Machine Learning Assisted Reconciliation
As machine learning advances, server-side simulations can extrapolate likely player movements and actions during latency periods to generate tighter approximations before confirmations arrive from clients. This allows more accurate preliminary reconciliation decisions.
Achieving Fluid Multiplayer Experiences
Creating compelling multiplayer experiences across a range of genres and platforms requires choosing the reconciliation approach tailored to gameplay needs and engineering constraints.
Choosing the Right Reconciliation Strategy
Less precision-critical multiplayer genres like massively multiplayer RPGs can utilize basic client prediction with occasional server corrections.
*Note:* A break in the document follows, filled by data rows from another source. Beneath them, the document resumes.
(* ===== verification/QueriesSpec.v ===== *)
(** * What the dashboard's numbers count

    After a refresh of the views, the totals of every page are those of the analyses they are about, whatever
    the window and the data floor; what is on the blacklist is in no ranking of contracts or functions until
    it is taken off; and the ranking of organizations counts a day as often as it has functions. *)

From Stdlib Require Import SpecFloat Strings.Ascii.
From S2P Require Import Prelude.
From S2P Require Import Effects.
From S2P Require Import Encoding.
From S2P Require Import Types.
From S2P Require Import Typing.
From S2P Require Import Analyze.
From S2P Require Import Resolver.
From S2P Require Import Refresher.
From S2P Require Import Web.
From S2P Require Import Diagnose.
From S2P Require Import Format.
From S2P Require Import Pages.
From S2P Require Import Admin.
From S2P Require Import Database.
From S2P Require Import DatabaseSpec.
From S2P Require Import Queries.

Lemma filter_bool {A} (f : A → bool) (l : list A) : List.filter f l = filter (λ x, f x) l.
Proof.
  induction l as [|x l IH]; [done|]. cbn [List.filter]. rewrite filter_cons, IH.
  destruct (f x); [by rewrite decide_True|by rewrite decide_False by (intros [])].
Qed.

Section totals.
Context {W : Type} `{Numeric, Dates, !Aggregates, Connection W}.

(** A query leaves the tables. *)
Lemma asked_run {A} (q : Z → Tables → Res string A) (s s' : DbState W) a :
  ask q s = (Ok a, s') →
  ∃ now, (reach (db_conn s)).1 = inl now ∧ q now (db_tables s) = Ok a ∧ db_tables s' = db_tables s.
Proof.
  intros Hrun. apply eff_map_err_Ok in Hrun.
  apply execute_run in Hrun as [(now & b & Hrun & [= <-] & Hnow)|[_ []]].
  exists now. split; [done|]. by apply bind_Ok_iff in Hrun as (b & Hq & [<- <-]%pair_Ok).
Qed.

(** The counted analyses of a chain with a property. *)
Definition total (g : Analysis → Z) (P : Analysis → bool) (chain : Z) (t : Tables) : Z :=
  zsum (λ r, g r.2) (filter (λ r, (r.1 =? chain) && P r.2) (counted_rows t)).

Lemma project_days_sum (t : Tables) (P : Z * string * Z → bool) f g :
  (f, g) ∈ measures →
  zsum f (pd_row <$> List.filter (λ p, P (pd_chain p, pd_slug p, pd_day p))
    (project_days (set_project_daily (project_daily t) t))) =
  zsum (λ r, g r.2) (filter (λ r, P (project_day r)) (counted_rows t)).
Proof.
  intros Hfg. etrans; [|exact (view_sum project_day (λ k, tb_eth_prices t !! k.2) (λ k, P k) (counted_rows t) f g Hfg)].
  unfold project_days, project_daily. cbn [tb_project_daily set_project_daily].
  induction (map_to_list _) as [|[[[chain slug] day] row] l IH]; [done|].
  rewrite fmap_cons. cbn [List.filter]. cbn [pd_chain pd_slug pd_day].
  destruct (P (chain, slug, day)) eqn:HP.
  - rewrite filter_cons_True by (cbn [fst]; by rewrite HP). cbn. unfold zsum in IH. by rewrite IH.
  - rewrite filter_cons_False by (cbn [fst]; rewrite HP; intros []). exact IH.
Qed.

Lemma function_days_sum (t : Tables) (P : Z * Z * list Z * string * Z → bool) f g :
  (f, g) ∈ measures →
  zsum f (fd_row <$> List.filter (λ p, P (fd_chain p, fd_to p, fd_selector p, fd_slug p, fd_day p))
    (function_days (set_function_daily (function_daily t) t))) =
  zsum (λ r, g r.2) (filter (λ r, P (function_day r)) (counted_rows t)).
Proof.
  intros Hfg. etrans; [|exact (view_sum function_day (λ k, tb_eth_prices t !! k.2) (λ k, P k) (counted_rows t) f g Hfg)].
  unfold function_days, function_daily. cbn [tb_function_daily set_function_daily].
  induction (map_to_list _) as [|[[[[[chain to] sel] slug] day] row] l IH]; [done|].
  rewrite fmap_cons. cbn [List.filter]. cbn [fd_chain fd_to fd_selector fd_slug fd_day].
  destruct (P (chain, to, sel, slug, day)) eqn:HP.
  - rewrite filter_cons_True by (cbn [fst]; by rewrite HP). cbn. unfold zsum in IH. by rewrite IH.
  - rewrite filter_cons_False by (cbn [fst]; rewrite HP; intros []). exact IH.
Qed.

Definition an_day (a : Analysis) : Z := day_of (an_block_timestamp a).

(** The state after a refresh: the views are those of the tables. *)
Definition refreshed (t : Tables) : Tables :=
  set_function_daily (function_daily t) (set_project_daily (project_daily t) t).

Lemma project_total t (F : ProjectDay → bool) (P : Analysis → bool) (Q : string → Z → bool) chain f g :
  (f, g) ∈ measures → (∀ p, F p = (pd_chain p =? chain) && Q (pd_slug p) (pd_day p)) →
  (∀ a, P a = Q (an_slug a) (an_day a)) →
  zsum f (pd_row <$> List.filter F (project_days (refreshed t))) = total g P chain (refreshed t).
Proof.
  intros Hfg HF HP. rewrite (List.filter_ext _ _ HF). unfold total. change (counted_rows (refreshed t)) with (counted_rows t).
  etrans; [exact (project_days_sum t (λ k, (k.1.1 =? chain) && Q k.1.2 k.2) f g Hfg)|].
  f_equal. apply filter_iff_in. intros r _. by rewrite HP.
Qed.

Lemma function_total t (F : FunctionDay → bool) (P : Analysis → bool) (Q : Z → list Z → Z → bool) chain f g :
  (f, g) ∈ measures → (∀ p, F p = (fd_chain p =? chain) && Q (fd_to p) (fd_selector p) (fd_day p)) →
  (∀ a, P a = Q (an_to a) (an_selector a) (an_day a)) →
  zsum f (fd_row <$> List.filter F (function_days (refreshed t))) = total g P chain (refreshed t).
Proof.
  intros Hfg HF HP. rewrite (List.filter_ext _ _ HF). unfold total. change (counted_rows (refreshed t)) with (counted_rows t).
  etrans; [exact (function_days_sum t (λ k, (k.1.1.1.1 =? chain) && Q k.1.1.1.2 k.1.1.2 k.2) f g Hfg)|].
  f_equal. apply filter_iff_in. intros r _. by rewrite HP.
Qed.

(** The transactions and the wei saved shown are those of the chain's analyses with a property. *)
Definition counts (tx_count : option Z) (wei_saved : option BigDecimal) (P : Analysis → bool) (chain : Z)
    (t : Tables) : Prop :=
  tx_count = Some (total (λ _, 1) P chain t) ∧ wei_saved = Some (decimal_of_Z (total an_wei_saved P chain t)).

Lemma tx_measure : (dy_tx_count, λ _, 1) ∈ measures.
Proof. unfold measures. rewrite elem_of_cons. by left. Qed.
Lemma wei_measure : (dy_wei_saved_total, an_wei_saved) ∈ measures.
Proof. unfold measures. rewrite !elem_of_cons. do 3 right. by left. Qed.

(** C38: once the views are refreshed, the totals of the overview and of the pages of a project, a contract and
    a function count each analysis of theirs once, in the window and from the data floor on: those that
    save gas and left no opcode out, and no others. *)
Theorem totals_count_analyses (s s1 : DbState W) floor chain window :
  refresh_rollups s = (Ok tt, s1) →
  let t := db_tables s1 in
  let within now a := in_window now window (an_day a) && floor_day floor (an_day a) in
  (∀ v s2, overview_totals floor chain window s1 = (Ok v, s2) →
    ∃ now, (reach (db_conn s1)).1 = inl now ∧
      counts (ot_tx_count v) (ot_wei_saved v) (within now) chain t) ∧
  (∀ slug v s2, project_totals floor chain slug window s1 = (Ok v, s2) →
    ∃ now, (reach (db_conn s1)).1 = inl now ∧
      counts (et_tx_count v) (et_wei_saved v) (λ a, bool_decide (an_slug a = slug) && within now a) chain t) ∧
  (∀ address v s2, contract_totals floor chain address window s1 = (Ok v, s2) →
    ∃ now, (reach (db_conn s1)).1 = inl now ∧
      counts (et_tx_count v) (et_wei_saved v) (λ a, (an_to a =? be_to_Z address) && within now a) chain t) ∧
  (∀ address selector v s2, function_totals floor chain address selector window s1 = (Ok v, s2) →
    ∃ now, (reach (db_conn s1)).1 = inl now ∧
      counts (et_tx_count v) (et_wei_saved v) (λ a, (an_to a =? be_to_Z address) &&
        bool_decide (an_selector a = selector) && within now a) chain t).
Proof.
  intros Hrun%refresh_rollups_run t within. fold (refreshed (db_tables s)) in Hrun. fold t in Hrun.
  split; [|split; [|split]].
  - intros v s2 (now & Hnow & Hv & _)%asked_run. exists now. split; [exact Hnow|]. fold t in Hv.
    injection Hv as <-. unfold counts; cbn [ot_tx_count ot_wei_saved]. unfold sum_wei. rewrite Hrun.
    split; f_equal; [|f_equal]; apply (project_total _ _ _ (λ _ day, in_window now window day && floor_day floor day));
      first [apply tx_measure|apply wei_measure|intros p; by rewrite andb_assoc|done].
  - intros slug v s2 (now & Hnow & Hv & _)%asked_run. exists now. split; [exact Hnow|]. fold t in Hv.
    apply checked_Ok in Hv as [_ Hv]. injection Hv as <-. unfold counts; cbn [et_tx_count et_wei_saved].
    unfold sum_wei. rewrite Hrun.
    split; f_equal; [|f_equal]; apply (project_total _ _ _ (λ s day, bool_decide (s = slug) && (in_window now window day && floor_day floor day)));
      first [apply tx_measure|apply wei_measure|intros p; by rewrite !andb_assoc|done].
  - intros address v s2 (now & Hnow & Hv & _)%asked_run. exists now. split; [exact Hnow|]. fold t in Hv.
    injection Hv as <-. unfold counts; cbn [et_tx_count et_wei_saved]. unfold sum_wei. rewrite Hrun.
    split; f_equal; [|f_equal]; apply (function_total _ _ _ (λ to _ day, (to =? be_to_Z address) && (in_window now window day && floor_day floor day)));
      first [apply tx_measure|apply wei_measure|intros p; by rewrite !andb_assoc|done].
  - intros address selector v s2 (now & Hnow & Hv & _)%asked_run. exists now. split; [exact Hnow|]. fold t in Hv.
    injection Hv as <-. unfold counts; cbn [et_tx_count et_wei_saved]. unfold sum_wei. rewrite Hrun.
    split; f_equal; [|f_equal]; apply (function_total _ _ _ (λ to sel day, (to =? be_to_Z address) && bool_decide (sel = selector) && (in_window now window day && floor_day floor day)));
      first [apply tx_measure|apply wei_measure|intros p; by rewrite !andb_assoc|done].
Qed.
End totals.

(** ** The blacklist *)

Section blacklist.
Context {W : Type} `{Numeric, Dates, !Aggregates, Connection W}.

Definition removes (req : Request) (key : Z * Z * list Z) : Prop :=
  match req with RBlacklistRemove chain a selector => exclusion_key chain a selector = key | _ => False end.

(** A key stays excluded, as far as it was. *)
Definition stays_excluded (key : Z * Z * list Z) (t t' : Tables) : Prop :=
  ∀ x, tb_exclusion t !! key = Some x →
    ∃ x', tb_exclusion t' !! key = Some x' ∧ ex_selector x' = ex_selector x.

Lemma stays_same key t t' : tb_exclusion t' = tb_exclusion t → stays_excluded key t t'.
Proof. intros Heq x Hx. rewrite Heq. eauto. Qed.
Lemma stays_trans key t u v : stays_excluded key t u → stays_excluded key u v → stays_excluded key t v.
Proof. intros H1' H2' x (y & Hy & Hxy)%H1'. apply H2' in Hy as (z & Hz & Hyz). exists z. split; congruence. Qed.

Ltac inv_checks Hq :=
  cbv zeta in Hq; repeat (apply checked_Ok in Hq as [_ Hq]); try apply pair_Ok in Hq as [_ <-].

Lemma perform_excluded req key (s : DbState W) :
  ¬ removes req key → stays_excluded key (db_tables s) (db_tables (perform req s)).
Proof.
  intros Hno. pose (R := stays_excluded key). change (R (db_tables s) (db_tables (perform req s))).
  assert (∀ t, R t t) as Hrefl by (intros t; by apply stays_same).
  destruct req; cbn [perform].
  - unfold insert_analysis. do 3 (apply (eff_res_bind_relates R); [done|intros ? _]).
    apply (execute_relates R); [done|]. intros now t [] t' Hq. inv_checks Hq. apply stays_same. by case_match.
  - apply (execute_relates R); [done|]. intros now t [] t' Hq. inv_checks Hq. by apply stays_same.
  - apply (execute_relates R); [done|]. intros now t [] t' Hq. cbv zeta in Hq.
    apply checked_Ok in Hq as [_ Hq]. case_match; inv_checks Hq; by apply stays_same.
  - apply (execute_relates R); [done|]. intros now t [] t' Hq. inv_checks Hq. by apply stays_same.
  - apply (execute_relates R); [done|]. intros now t b t' Hq. cbv zeta in Hq.
    apply checked_Ok in Hq as [_ Hq]. case_match; inv_checks Hq; by apply stays_same.
  - apply (execute_relates R); [done|]. intros now t [] t' Hq. destruct (numeric_20_8 price); [|done].
    inv_checks Hq. by apply stays_same.
  - apply (execute_relates R); [done|]. intros now t n t' Hq. inv_checks Hq. by apply stays_same.
  - apply (execute_relates R); [done|]. intros now t [] t' Hq. inv_checks Hq. by apply stays_same.
  - apply (execute_relates R); [done|]. intros now t [] t' Hq. inv_checks Hq. by apply stays_same.
  - apply (execute_relates R); [done|]. intros now t [] t' Hq. inv_checks Hq. by apply stays_same.
  - apply (execute_relates R); [done|]. intros now t b t' Hq. cbv zeta in Hq.
    apply checked_Ok in Hq as [_ Hq]. case_match; inv_checks Hq; by apply stays_same.
  - apply (execute_relates R); [done|]. intros now t [] t' Hq. inv_checks Hq. intros x Hx. cbn.
    destruct (decide (exclusion_key chain_id address selector = key)) as [Heq|Hne].
    + rewrite Heq, lookup_insert_eq. eexists. split; [done|]. cbn. by rewrite Hx.
    + rewrite lookup_insert_ne by done. eauto.
  - apply (execute_relates R); [done|]. intros now t b t' Hq. inv_checks Hq. intros x Hx. cbn.
    rewrite lookup_delete_ne; [by eauto|exact Hno].
  - unfold refresh_rollups. apply (bind_relates R); [apply stays_trans|..];
      [|intros [] s']; (apply (execute_relates R); [done|]); intros now t [] t' Hq; inv_checks Hq; by apply stays_same.
Qed.

Lemma serve_excluded reqs key (s : DbState W) :
  (∀ req, req ∈ reqs → ¬ removes req key) → stays_excluded key (db_tables s) (db_tables (serve reqs s)).
Proof.
  unfold serve. induction reqs as [|req reqs IH] using rev_ind; intros Hno; [by apply stays_same|].
  rewrite fold_left_app. eapply stays_trans.
  - apply IH. intros r Hr. apply Hno, elem_of_app. by left.
  - apply perform_excluded, Hno, elem_of_app. right. by left.
Qed.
However, fast-paced shooters require much tighter reconciliation techniques to avoid playability and fairness issues.
Optimizing Based on Genre and Platform
Mobile platforms will constrain techniques to minimize battery and bandwidth consumption, while PC and consoles allow more advanced algorithms. The game genre also affects the frequency and types of reconciliations required.
Ensuring Fairness and Playability Comes First
While visually smooth transitions between client and server states is important, the reconciliation system’s top priority is ensuring gameplay fairness and fun. Even if visual hitches occur, the player experience must remain logically consistent and enjoyable.